Dataset items
_ _ _ _ _ _ _
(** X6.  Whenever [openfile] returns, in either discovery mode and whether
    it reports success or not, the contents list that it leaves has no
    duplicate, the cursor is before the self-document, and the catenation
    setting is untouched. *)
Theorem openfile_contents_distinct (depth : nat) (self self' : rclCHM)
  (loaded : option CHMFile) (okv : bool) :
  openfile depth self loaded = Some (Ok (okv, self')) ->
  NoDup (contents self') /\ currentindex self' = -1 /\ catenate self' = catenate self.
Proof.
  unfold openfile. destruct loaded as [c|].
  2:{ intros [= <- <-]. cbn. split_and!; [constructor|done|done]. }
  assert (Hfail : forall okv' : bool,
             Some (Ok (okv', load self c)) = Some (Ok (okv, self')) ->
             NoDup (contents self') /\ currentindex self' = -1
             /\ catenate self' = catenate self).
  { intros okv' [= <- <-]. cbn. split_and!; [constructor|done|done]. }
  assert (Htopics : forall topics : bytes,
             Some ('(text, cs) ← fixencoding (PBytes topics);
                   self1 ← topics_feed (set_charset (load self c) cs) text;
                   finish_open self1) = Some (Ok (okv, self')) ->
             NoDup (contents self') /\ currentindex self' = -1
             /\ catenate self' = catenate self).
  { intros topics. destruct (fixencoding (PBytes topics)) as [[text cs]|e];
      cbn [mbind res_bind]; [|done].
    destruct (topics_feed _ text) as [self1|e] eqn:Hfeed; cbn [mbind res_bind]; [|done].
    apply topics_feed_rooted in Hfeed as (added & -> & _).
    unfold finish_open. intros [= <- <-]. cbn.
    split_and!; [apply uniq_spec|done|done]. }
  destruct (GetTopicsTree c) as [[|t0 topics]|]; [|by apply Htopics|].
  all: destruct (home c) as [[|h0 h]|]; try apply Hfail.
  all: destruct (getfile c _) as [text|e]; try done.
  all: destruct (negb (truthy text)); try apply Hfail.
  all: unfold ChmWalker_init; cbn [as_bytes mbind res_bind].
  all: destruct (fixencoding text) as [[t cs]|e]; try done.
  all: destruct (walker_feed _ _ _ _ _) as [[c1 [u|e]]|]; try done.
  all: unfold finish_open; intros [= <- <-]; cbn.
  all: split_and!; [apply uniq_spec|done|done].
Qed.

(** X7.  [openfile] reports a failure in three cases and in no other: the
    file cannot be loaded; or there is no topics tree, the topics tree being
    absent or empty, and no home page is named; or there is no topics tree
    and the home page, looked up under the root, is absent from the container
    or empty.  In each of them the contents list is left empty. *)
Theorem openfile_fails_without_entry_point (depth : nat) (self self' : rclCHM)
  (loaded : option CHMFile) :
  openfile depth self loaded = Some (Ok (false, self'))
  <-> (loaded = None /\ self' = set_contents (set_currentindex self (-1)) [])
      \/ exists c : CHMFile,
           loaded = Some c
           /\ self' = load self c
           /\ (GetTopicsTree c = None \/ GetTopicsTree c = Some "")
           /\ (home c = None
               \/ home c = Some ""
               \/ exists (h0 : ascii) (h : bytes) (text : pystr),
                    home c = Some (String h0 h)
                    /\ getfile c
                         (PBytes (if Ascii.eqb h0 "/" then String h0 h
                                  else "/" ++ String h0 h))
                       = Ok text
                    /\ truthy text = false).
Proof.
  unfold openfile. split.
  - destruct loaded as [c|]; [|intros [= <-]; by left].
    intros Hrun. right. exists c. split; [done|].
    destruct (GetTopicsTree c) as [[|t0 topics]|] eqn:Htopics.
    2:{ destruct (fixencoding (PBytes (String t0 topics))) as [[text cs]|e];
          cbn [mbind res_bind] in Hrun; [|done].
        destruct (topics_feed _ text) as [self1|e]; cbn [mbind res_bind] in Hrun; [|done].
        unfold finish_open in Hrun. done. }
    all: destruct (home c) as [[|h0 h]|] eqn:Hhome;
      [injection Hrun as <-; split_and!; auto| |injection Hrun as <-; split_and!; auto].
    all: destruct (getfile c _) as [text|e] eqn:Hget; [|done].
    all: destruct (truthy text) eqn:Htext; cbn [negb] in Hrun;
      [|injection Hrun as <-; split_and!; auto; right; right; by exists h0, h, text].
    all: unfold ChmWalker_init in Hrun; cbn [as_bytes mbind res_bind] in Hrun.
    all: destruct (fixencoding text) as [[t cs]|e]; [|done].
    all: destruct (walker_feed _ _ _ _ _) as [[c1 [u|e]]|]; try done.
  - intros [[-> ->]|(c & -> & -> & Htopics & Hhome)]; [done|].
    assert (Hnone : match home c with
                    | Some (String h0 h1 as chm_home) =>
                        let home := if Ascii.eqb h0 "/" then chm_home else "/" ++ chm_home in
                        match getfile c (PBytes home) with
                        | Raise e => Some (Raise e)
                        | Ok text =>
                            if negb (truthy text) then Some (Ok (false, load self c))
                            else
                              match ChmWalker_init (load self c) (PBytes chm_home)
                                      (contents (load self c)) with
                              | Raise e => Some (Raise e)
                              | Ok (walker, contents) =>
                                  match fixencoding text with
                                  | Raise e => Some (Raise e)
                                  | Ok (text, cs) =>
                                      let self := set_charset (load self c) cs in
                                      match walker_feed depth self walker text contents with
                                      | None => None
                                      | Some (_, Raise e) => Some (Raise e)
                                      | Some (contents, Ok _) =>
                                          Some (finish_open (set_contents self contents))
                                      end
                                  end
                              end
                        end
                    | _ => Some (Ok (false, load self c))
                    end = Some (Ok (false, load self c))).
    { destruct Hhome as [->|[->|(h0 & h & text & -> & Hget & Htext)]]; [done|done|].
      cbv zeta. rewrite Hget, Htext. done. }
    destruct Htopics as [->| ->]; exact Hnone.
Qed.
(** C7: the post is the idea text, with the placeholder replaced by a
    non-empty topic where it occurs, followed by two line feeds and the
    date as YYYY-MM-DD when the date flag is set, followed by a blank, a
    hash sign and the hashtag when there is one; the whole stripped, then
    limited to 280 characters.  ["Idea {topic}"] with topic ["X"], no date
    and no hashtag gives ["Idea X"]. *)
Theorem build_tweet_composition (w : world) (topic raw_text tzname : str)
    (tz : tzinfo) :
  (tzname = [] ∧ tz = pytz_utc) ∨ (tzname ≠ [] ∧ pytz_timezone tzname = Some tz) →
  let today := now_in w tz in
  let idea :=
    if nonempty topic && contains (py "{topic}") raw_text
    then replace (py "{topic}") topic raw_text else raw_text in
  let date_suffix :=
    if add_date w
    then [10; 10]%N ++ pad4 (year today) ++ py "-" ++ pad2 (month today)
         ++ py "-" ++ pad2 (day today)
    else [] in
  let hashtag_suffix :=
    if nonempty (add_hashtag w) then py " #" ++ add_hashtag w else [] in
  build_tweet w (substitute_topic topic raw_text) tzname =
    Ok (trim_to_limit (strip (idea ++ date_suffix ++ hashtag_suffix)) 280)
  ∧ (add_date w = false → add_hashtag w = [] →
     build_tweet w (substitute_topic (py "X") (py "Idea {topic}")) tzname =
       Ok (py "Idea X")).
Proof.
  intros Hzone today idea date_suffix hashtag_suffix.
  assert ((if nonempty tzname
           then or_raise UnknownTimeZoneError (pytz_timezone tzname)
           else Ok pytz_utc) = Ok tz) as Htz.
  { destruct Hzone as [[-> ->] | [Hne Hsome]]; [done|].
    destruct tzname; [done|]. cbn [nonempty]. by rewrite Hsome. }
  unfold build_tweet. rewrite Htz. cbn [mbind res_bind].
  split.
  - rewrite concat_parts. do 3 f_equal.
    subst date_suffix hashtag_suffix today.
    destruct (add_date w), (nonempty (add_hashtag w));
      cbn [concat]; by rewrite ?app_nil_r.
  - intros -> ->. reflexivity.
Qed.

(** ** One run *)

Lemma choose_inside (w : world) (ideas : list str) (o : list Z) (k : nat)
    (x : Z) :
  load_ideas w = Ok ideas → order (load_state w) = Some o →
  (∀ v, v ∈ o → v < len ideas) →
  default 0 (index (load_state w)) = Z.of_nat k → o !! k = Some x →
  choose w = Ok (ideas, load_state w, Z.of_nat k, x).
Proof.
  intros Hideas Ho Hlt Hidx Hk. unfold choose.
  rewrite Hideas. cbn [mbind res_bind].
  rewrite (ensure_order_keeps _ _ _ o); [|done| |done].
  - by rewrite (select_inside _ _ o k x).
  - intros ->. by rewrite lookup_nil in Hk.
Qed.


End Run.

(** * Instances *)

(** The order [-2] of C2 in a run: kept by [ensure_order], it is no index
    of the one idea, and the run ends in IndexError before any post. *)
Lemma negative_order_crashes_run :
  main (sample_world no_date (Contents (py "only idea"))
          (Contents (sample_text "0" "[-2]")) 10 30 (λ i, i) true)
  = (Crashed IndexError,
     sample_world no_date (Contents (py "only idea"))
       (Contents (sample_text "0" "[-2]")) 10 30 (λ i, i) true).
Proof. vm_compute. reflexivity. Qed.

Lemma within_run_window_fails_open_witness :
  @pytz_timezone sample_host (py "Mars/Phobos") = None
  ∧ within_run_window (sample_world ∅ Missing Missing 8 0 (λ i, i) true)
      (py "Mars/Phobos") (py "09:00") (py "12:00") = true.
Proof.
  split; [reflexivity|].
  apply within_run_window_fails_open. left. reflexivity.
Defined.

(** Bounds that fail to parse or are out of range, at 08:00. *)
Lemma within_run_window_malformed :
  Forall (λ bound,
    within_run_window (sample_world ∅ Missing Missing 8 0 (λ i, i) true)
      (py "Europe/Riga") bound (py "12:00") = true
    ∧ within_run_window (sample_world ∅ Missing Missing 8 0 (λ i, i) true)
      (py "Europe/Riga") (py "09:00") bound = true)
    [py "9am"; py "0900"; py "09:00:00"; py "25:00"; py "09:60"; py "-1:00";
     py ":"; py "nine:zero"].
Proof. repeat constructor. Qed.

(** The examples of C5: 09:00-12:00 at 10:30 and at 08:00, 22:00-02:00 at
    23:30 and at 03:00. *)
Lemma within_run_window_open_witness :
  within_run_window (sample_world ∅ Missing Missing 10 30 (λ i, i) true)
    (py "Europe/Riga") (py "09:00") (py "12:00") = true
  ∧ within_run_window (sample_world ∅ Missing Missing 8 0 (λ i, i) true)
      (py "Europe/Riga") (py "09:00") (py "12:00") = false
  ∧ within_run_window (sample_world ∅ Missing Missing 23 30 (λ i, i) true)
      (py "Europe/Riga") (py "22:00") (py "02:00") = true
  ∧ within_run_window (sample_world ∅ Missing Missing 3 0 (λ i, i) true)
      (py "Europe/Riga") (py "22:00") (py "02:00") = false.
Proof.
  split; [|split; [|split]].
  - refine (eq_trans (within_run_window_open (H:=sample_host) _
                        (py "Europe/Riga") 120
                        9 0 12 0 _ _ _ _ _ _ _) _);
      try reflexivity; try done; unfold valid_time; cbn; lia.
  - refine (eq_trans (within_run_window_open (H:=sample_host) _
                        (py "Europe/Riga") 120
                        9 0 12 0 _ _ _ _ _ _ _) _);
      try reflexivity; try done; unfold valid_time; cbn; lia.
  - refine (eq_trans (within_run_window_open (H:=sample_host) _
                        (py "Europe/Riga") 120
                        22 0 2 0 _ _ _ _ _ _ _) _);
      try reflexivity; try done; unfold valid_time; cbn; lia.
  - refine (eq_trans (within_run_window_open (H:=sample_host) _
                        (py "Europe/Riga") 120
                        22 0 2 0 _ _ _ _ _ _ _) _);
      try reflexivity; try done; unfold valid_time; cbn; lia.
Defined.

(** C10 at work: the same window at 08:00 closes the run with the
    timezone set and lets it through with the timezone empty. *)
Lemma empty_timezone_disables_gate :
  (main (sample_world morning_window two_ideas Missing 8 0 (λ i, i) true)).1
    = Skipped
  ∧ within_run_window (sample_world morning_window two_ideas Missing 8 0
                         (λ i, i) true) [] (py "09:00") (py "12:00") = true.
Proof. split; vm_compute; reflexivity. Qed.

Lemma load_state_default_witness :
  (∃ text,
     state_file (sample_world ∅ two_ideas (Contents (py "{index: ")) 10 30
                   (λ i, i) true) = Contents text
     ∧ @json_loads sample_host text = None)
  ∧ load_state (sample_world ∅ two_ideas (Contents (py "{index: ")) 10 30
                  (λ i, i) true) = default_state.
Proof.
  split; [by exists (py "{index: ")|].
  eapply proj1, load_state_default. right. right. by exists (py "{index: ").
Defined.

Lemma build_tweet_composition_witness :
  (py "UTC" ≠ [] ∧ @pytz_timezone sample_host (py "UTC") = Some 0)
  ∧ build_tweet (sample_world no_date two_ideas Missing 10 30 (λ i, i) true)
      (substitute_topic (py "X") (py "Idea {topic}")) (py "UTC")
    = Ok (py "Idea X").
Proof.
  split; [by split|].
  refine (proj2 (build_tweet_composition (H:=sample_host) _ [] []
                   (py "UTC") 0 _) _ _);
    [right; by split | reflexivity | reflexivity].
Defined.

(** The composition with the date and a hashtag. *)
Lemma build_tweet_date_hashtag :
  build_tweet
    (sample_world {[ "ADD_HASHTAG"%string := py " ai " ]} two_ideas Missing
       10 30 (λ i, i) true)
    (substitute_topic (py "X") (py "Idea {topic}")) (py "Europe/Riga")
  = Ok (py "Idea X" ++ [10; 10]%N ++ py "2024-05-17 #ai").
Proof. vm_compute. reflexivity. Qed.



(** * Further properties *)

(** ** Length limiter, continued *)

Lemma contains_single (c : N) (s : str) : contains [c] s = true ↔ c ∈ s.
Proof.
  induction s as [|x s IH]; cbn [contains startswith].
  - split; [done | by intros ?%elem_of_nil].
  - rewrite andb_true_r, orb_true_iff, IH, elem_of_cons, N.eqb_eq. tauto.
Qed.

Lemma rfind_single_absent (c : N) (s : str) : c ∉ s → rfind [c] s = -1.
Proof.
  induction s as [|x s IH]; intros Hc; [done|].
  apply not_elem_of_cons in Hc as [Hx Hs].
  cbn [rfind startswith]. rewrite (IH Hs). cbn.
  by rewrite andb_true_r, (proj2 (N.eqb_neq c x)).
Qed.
_ _ _ _ _ _ _
• _Assignment_: If a line of the data holds the string "PBytes", count it. Then state the total and nothing more.

• _The answer_: 6